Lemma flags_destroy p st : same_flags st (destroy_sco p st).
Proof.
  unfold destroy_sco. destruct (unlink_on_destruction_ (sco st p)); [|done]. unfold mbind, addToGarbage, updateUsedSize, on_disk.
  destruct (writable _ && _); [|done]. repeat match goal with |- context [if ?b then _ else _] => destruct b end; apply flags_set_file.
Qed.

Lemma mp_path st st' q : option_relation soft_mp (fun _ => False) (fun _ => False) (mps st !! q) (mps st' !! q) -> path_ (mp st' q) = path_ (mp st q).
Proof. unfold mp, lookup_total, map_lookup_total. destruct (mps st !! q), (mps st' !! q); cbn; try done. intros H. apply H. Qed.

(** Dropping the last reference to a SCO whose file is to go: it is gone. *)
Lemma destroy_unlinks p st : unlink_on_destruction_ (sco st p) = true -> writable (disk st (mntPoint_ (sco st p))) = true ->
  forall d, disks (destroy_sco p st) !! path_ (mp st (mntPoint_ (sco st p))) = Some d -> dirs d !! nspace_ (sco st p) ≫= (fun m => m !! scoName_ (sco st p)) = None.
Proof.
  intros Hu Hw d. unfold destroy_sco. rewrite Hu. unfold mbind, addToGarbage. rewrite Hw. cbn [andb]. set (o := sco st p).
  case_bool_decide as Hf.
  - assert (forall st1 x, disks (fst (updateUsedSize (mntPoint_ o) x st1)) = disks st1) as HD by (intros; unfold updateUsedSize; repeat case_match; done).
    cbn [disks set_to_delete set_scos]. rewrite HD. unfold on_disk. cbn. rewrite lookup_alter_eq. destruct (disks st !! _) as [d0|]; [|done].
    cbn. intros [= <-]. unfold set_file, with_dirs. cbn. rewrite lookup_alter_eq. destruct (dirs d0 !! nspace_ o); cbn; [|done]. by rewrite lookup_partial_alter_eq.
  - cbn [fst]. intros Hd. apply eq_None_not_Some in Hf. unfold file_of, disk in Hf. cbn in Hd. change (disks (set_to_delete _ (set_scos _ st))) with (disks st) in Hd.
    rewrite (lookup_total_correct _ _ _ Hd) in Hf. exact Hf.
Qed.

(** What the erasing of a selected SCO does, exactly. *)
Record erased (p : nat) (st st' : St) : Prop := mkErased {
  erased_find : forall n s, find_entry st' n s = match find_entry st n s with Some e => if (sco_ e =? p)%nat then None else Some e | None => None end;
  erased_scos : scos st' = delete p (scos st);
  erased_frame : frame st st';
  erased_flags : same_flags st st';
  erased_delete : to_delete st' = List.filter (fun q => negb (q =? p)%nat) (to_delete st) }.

## TASK GOAL
Return the records in full, exactly as they read.

## EXPECTED OUTPUT
Lemma flags_destroy p st : same_flags st (destroy_sco p st).
Proof.
  unfold destroy_sco. destruct (unlink_on_destruction_ (sco st p)); [|done]. unfold mbind, addToGarbage, updateUsedSize, on_disk.
  destruct (writable _ && _); [|done]. repeat match goal with |- context [if ?b then _ else _] => destruct b end; apply flags_set_file.
Qed.

Lemma mp_path st st' q : option_relation soft_mp (fun _ => False) (fun _ => False) (mps st !! q) (mps st' !! q) -> path_ (mp st' q) = path_ (mp st q).
Proof. unfold mp, lookup_total, map_lookup_total. destruct (mps st !! q), (mps st' !! q); cbn; try done. intros H. apply H. Qed.

(** Dropping the last reference to a SCO whose file is to go: it is gone. *)
Lemma destroy_unlinks p st : unlink_on_destruction_ (sco st p) = true -> writable (disk st (mntPoint_ (sco st p))) = true ->
  forall d, disks (destroy_sco p st) !! path_ (mp st (mntPoint_ (sco st p))) = Some d -> dirs d !! nspace_ (sco st p) ≫= (fun m => m !! scoName_ (sco st p)) = None.
Proof.
  intros Hu Hw d. unfold destroy_sco. rewrite Hu. unfold mbind, addToGarbage. rewrite Hw. cbn [andb]. set (o := sco st p).
  case_bool_decide as Hf.
  - assert (forall st1 x, disks (fst (updateUsedSize (mntPoint_ o) x st1)) = disks st1) as HD by (intros; unfold updateUsedSize; repeat case_match; done).
    cbn [disks set_to_delete set_scos]. rewrite HD. unfold on_disk. cbn. rewrite lookup_alter_eq. destruct (disks st !! _) as [d0|]; [|done].
    cbn. intros [= <-]. unfold set_file, with_dirs. cbn. rewrite lookup_alter_eq. destruct (dirs d0 !! nspace_ o); cbn; [|done]. by rewrite lookup_partial_alter_eq.
  - cbn [fst]. intros Hd. apply eq_None_not_Some in Hf. unfold file_of, disk in Hf. cbn in Hd. change (disks (set_to_delete _ (set_scos _ st))) with (disks st) in Hd.
    rewrite (lookup_total_correct _ _ _ Hd) in Hf. exact Hf.
Qed.

(** What the erasing of a selected SCO does, exactly. *)
Record erased (p : nat) (st st' : St) : Prop := mkErased {
  erased_find : forall n s, find_entry st' n s = match find_entry st n s with Some e => if (sco_ e =? p)%nat then None else Some e | None => None end;
  erased_scos : scos st' = delete p (scos st);
  erased_frame : frame st st';
  erased_flags : same_flags st st';
  erased_delete : to_delete st' = List.filter (fun q => negb (q =? p)%nat) (to_delete st) }.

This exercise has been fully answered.